Tuning for nodes with a high number of CPUs allocated

Article Number: 000020731

Environment

An RKE2 or k3s cluster provisioned by Rancher or as a stand-alone cluster

Situation

Some components in a Kubernetes cluster apply a linear scaling mechanism, often based on the number of CPU cores allocated.

For nodes that have a high number CPU cores allocated, the default scaling curve can be too steep and can introduce issues.

Two common components are known to scale in this way: kube-proxy and ingress-nginx. However, additional workloads (such as nginx) may be deployed to the cluster and also need consideration.

Adjusting the scaling for these components can be applied proactively or if there are indications of an issue.

Resolution

kube-proxy

As explained in the Kubernetes GitHub issue here, the default scaling of the conntrack-max setting allocates 32K of memory per CPU core.

On a node with a high number of CPU cores this can present events like the below in OS logs:

kernel: nf_conntrack: falling back to vmalloc.

This static default can present issues with contiguous memory being allocated for the conntrack table, or reach unnecessary levels of space allocated. When observed frequently, this has been associated with network instability.

As a starting point, the suggestion is to halve this amount for a cluster with affected nodes:

RKE2

Add the kube-proxy-arg parameter to the cluster configuration.

Provisioned by Rancher

Click on Edit YAML in Cluster Management to make the change to a cluster, locate the machineGlobalConfig, and add the parameter, using the below as an example.

  rkeConfig:
    machineGlobalConfig:
        [ ... ]
      kube-proxy-arg:
        - conntrack-max-per-core=16384

Note: The change will be applied to all nodes in the cluster. The change can also be added only to certain nodes, by instead adding the parameter within a machineSelectorConfig, more details are available in this documentation link

Standalone cluster

Edit the /etc/rancher/rke2/config.yaml file on each cluster node where the change is desired. Add the parameter and perform a restart of the appropriate rke2 service.

kube-proxy-arg:
  - conntrack-max-per-core=16384

k3s

Add the kube-proxy-arg parameter to the cluster configuration.

Provisioned by Rancher

Click on Edit YAML in Cluster Management to make the change to a cluster, locate the machineGlobalConfig, and add the parameter, using the below as an example.

  rkeConfig:
    machineGlobalConfig:
        [ ... ]
      kube-proxy-arg:
        - conntrack-max-per-core=16384

Note: The change will be applied to all nodes in the cluster. The change can also be added only to certain nodes, by instead adding the parameter within a machineSelectorConfig, more details are available in this documentation link

Standalone cluster

Edit the /etc/rancher/k3s/config.yaml file on each cluster node where the change is desired. Add the parameter and perform a restart of the appropriate k3s service.

kube-proxy-arg:
  - conntrack-max-per-core=16384

RKE1

This can be done by editing the cluster as YAML, or the cluster.yml file when using the RKE CLI.

services:
  kubeproxy:
    extra_args:
      conntrack-max-per-core: '16384'

Note: When using the RKE CLI, an rke up command will put the changes into effect.

ingress-nginx

Modern versions of ingress-nginx perform detection to determine the worker_processes based on the number of logical CPUs allocated to the node, or the CPU resource limit amount. By default CPU resource limits are not used and should generally be used only if unless necessary.

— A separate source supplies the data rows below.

(** [completeBaseName()]: the file name up to its last dot, the whole
    file name when it has no dot. *)
Definition completeBaseName (f : t) : string :=
  let name := fileName f in
  match QString.split QString.dot name with
  | [_] => name
  | fields => QString.join "." (List.removelast fields)
  end.

End QFileInfo.

(** [QUrl::fromLocalFile(path)]. *)
Inductive QUrl := fromLocalFile (localFile : string).

(** ** What the dialog depends on but does not define *)

(** The engine reports progress as C++ [float]s, user-visible text goes
    through the translation catalogue, output folders are probed on the file
    system and the presets are ordered by [std::sort].  None of these is
    fixed by the dialog's code, so the model takes them as given. *)
Record Platform := mkPlatform {
  (** the type of the progress values in [QMap<QUrl, float>] *)
  float : Type;
  (** the C++ expression [int(value * 100)] *)
  percent : float -> Z;
  (** [tr(text, disambiguation, n)]: the translation of [text] in the
      plural form for [n] *)
  tr_n : string -> Z -> string;
  (** [QFileInfo(path).isDir()] *)
  isDir : string -> bool;
  (** [std::sort(first, last, comp)] on a list of presets *)
  std_sort : (TranscoderPreset -> TranscoderPreset -> bool) ->
             list TranscoderPreset -> list TranscoderPreset
}.

(** What [std::sort] guarantees for the list [l]: the result holds the same
    elements and no element is ordered before its predecessor. *)
Definition sorts (P : Platform)
    (comp : TranscoderPreset -> TranscoderPreset -> bool)
    (l : list TranscoderPreset) : Prop :=
  Permutation (std_sort P comp l) l /\
  Sorted (fun a b => comp b a = false) (std_sort P comp l).

(** ** The dialog *)

(** A row of the file list: the two visible columns and the full file name
    kept under [Qt::UserRole]. *)
Record file_item := mkFile {
  file_name : string;
  file_path : string;
  user_data : string
}.

(** The calls the dialog forwards to its [Transcoder]. *)
Inductive engine_call :=
| AddJob (input : QUrl) (preset : TranscoderPreset) (output : string)
| EngineStart
| EngineCancel
| DumpGraph (id : Z).

(** The widgets [SetWorking] shows, hides, enables and disables. *)
Record working_widgets := mkWorking {
  start_button_visible : bool;
  cancel_button_visible : bool;
  close_button_visible : bool;
  input_group_enabled : bool;
  output_group_enabled : bool;
  progress_group_visible : bool
}.

(** What [setupUi] builds from the form transcodedialog.ui, which is not
    among the sources: the widgets that come with content. *)
Record Form := mkForm {
  form_format : QComboBox.t;
  form_destination : QComboBox.t;
  form_progress_bar : QProgressBar.t
}.

Record Dialog := mkDialog {
  files : list file_item;
  format : QComboBox.t;
  destination : QComboBox.t;
  progress_bar : QProgressBar.t;
  progress_text : string;
  log : list string;
  widgets : working_widgets;
  progress_timer_ : QBasicTimer.t;
  (** the identifier the next [startTimer] will return *)
  next_timer_id : positive;
  (** the calls made on [transcoder_] so far, oldest first *)
  transcoder_ : list engine_call;
  queued_ : Z;
  finished_success_ : Z;
  finished_failed_ : Z;
  last_add_dir_ : string;
  last_import_dir_ : string;
  (** the application's [QSettings] *)
  settings : gmap string string
}.

Definition kSettingsGroup : string := "Transcoder".
Definition kProgressInterval : Z := 500.
Definition kMaxDestinationItems : Z := 10.

Definition ComparePresetsByName (left right : TranscoderPreset) : bool :=
  String.ltb (name_ left) (name_ right).

(** Field updates. *)
Definition with_files (v : list file_item) (d : Dialog) : Dialog :=
  mkDialog v (format d) (destination d) (progress_bar d) (progress_text d)
    (log d) (widgets d) (progress_timer_ d) (next_timer_id d) (transcoder_ d)
    (queued_ d) (finished_success_ d) (finished_failed_ d) (last_add_dir_ d)
    (last_import_dir_ d) (settings d).

Definition with_destination (v : QComboBox.t) (d : Dialog) : Dialog :=
  mkDialog (files d) (format d) v (progress_bar d) (progress_text d)
    (log d) (widgets d) (progress_timer_ d) (next_timer_id d) (transcoder_ d)
    (queued_ d) (finished_success_ d) (finished_failed_ d) (last_add_dir_ d)
    (last_import_dir_ d) (settings d).

Definition with_progress_bar (v : QProgressBar.t) (d : Dialog) : Dialog :=
  mkDialog (files d) (format d) (destination d) v (progress_text d)
    (log d) (widgets d) (progress_timer_ d) (next_timer_id d) (transcoder_ d)
    (queued_ d) (finished_success_ d) (finished_failed_ d) (last_add_dir_ d)
    (last_import_dir_ d) (settings d).

Definition with_progress_text (v : string) (d : Dialog) : Dialog :=
  mkDialog (files d) (format d) (destination d) (progress_bar d) v
    (log d) (widgets d) (progress_timer_ d) (next_timer_id d) (transcoder_ d)
    (queued_ d) (finished_success_ d) (finished_failed_ d) (last_add_dir_ d)
    (last_import_dir_ d) (settings d).

Definition with_log (v : list string) (d : Dialog) : Dialog :=
  mkDialog (files d) (format d) (destination d) (progress_bar d)
    (progress_text d) v (widgets d) (progress_timer_ d) (next_timer_id d)
    (transcoder_ d) (queued_ d) (finished_success_ d) (finished_failed_ d)
    (last_add_dir_ d) (last_import_dir_ d) (settings d).

Definition with_timer (w : working_widgets) (tm : QBasicTimer.t)
    (next : positive) (d : Dialog) : Dialog :=
  mkDialog (files d) (format d) (destination d) (progress_bar d)
    (progress_text d) (log d) w tm next (transcoder_ d)
    (queued_ d) (finished_success_ d) (finished_failed_ d) (last_add_dir_ d)
    (last_import_dir_ d) (settings d).

Definition with_transcoder (v : list engine_call) (d : Dialog) : Dialog :=
  mkDialog (files d) (format d) (destination d) (progress_bar d)
    (progress_text d) (log d) (widgets d) (progress_timer_ d)
    (next_timer_id d) v (queued_ d) (finished_success_ d)
    (finished_failed_ d) (last_add_dir_ d) (last_import_dir_ d) (settings d).

Definition with_counters (q s f : Z) (d : Dialog) : Dialog :=
  mkDialog (files d) (format d) (destination d) (progress_bar d)
    (progress_text d) (log d) (widgets d) (progress_timer_ d)
    (next_timer_id d) (transcoder_ d) q s f (last_add_dir_ d)
    (last_import_dir_ d) (settings d).

Definition with_last_add_dir (v : string) (d : Dialog) : Dialog :=
  mkDialog (files d) (format d) (destination d) (progress_bar d)
    (progress_text d) (log d) (widgets d) (progress_timer_ d)
    (next_timer_id d) (transcoder_ d) (queued_ d) (finished_success_ d)
    (finished_failed_ d) v (last_import_dir_ d) (settings d).

Definition with_last_import_dir (v : string) (d : Dialog) : Dialog :=
  mkDialog (files d) (format d) (destination d) (progress_bar d)
    (progress_text d) (log d) (widgets d) (progress_timer_ d)
    (next_timer_id d) (transcoder_ d) (queued_ d) (finished_success_ d)
    (finished_failed_ d) (last_add_dir_ d) v (settings d).

Definition with_settings (v : gmap string string) (d : Dialog) : Dialog :=
  mkDialog (files d) (format d) (destination d) (progress_bar d)
    (progress_text d) (log d) (widgets d) (progress_timer_ d)
    (next_timer_id d) (transcoder_ d) (queued_ d) (finished_success_ d)
    (finished_failed_ d) (last_add_dir_ d) (last_import_dir_ d) v.

(** ** The slots *)

Section Slots.

Context (P : Platform).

On a node with a high number of CPUs allocated this can result in an undesirable number of PIDs and open files with the threads consumed (number of cores * 32 (default thread_pool size)).

RKE2

Provisioned by Rancher

Add a HelmChartConfig to adjust the ingress-nginx helm chart value, click on Edit Config > Additional Manifest to add the HelmChartConfig in Cluster Management. An example of 8 worker_processes is used below.

apiVersion: helm.cattle.io/v1
kind: HelmChartConfig
metadata:
  name: rke2-ingress-nginx
  namespace: kube-system
spec:
  valuesContent: |-
    controller:
      config:
        worker-processes: "8"

Standalone cluster

Add the HelmChartConfig as a YAML file to the /var/lib/rancher/rke2/server/manifests directory on all rke2-server nodes.

https://docs.rke2.io/networking/networking_services#nginx-ingress-controller

RKE1

This can be adjusted by editing the cluster as YAML, or the cluster.yml file when using the RKE CLI. An example of 8 worker_processes is used below. For a nodes that may process a high amount of ingress traffic, you may wish to use a higher number.

ingress:
  provider: nginx
  options:
    worker-processes: "8"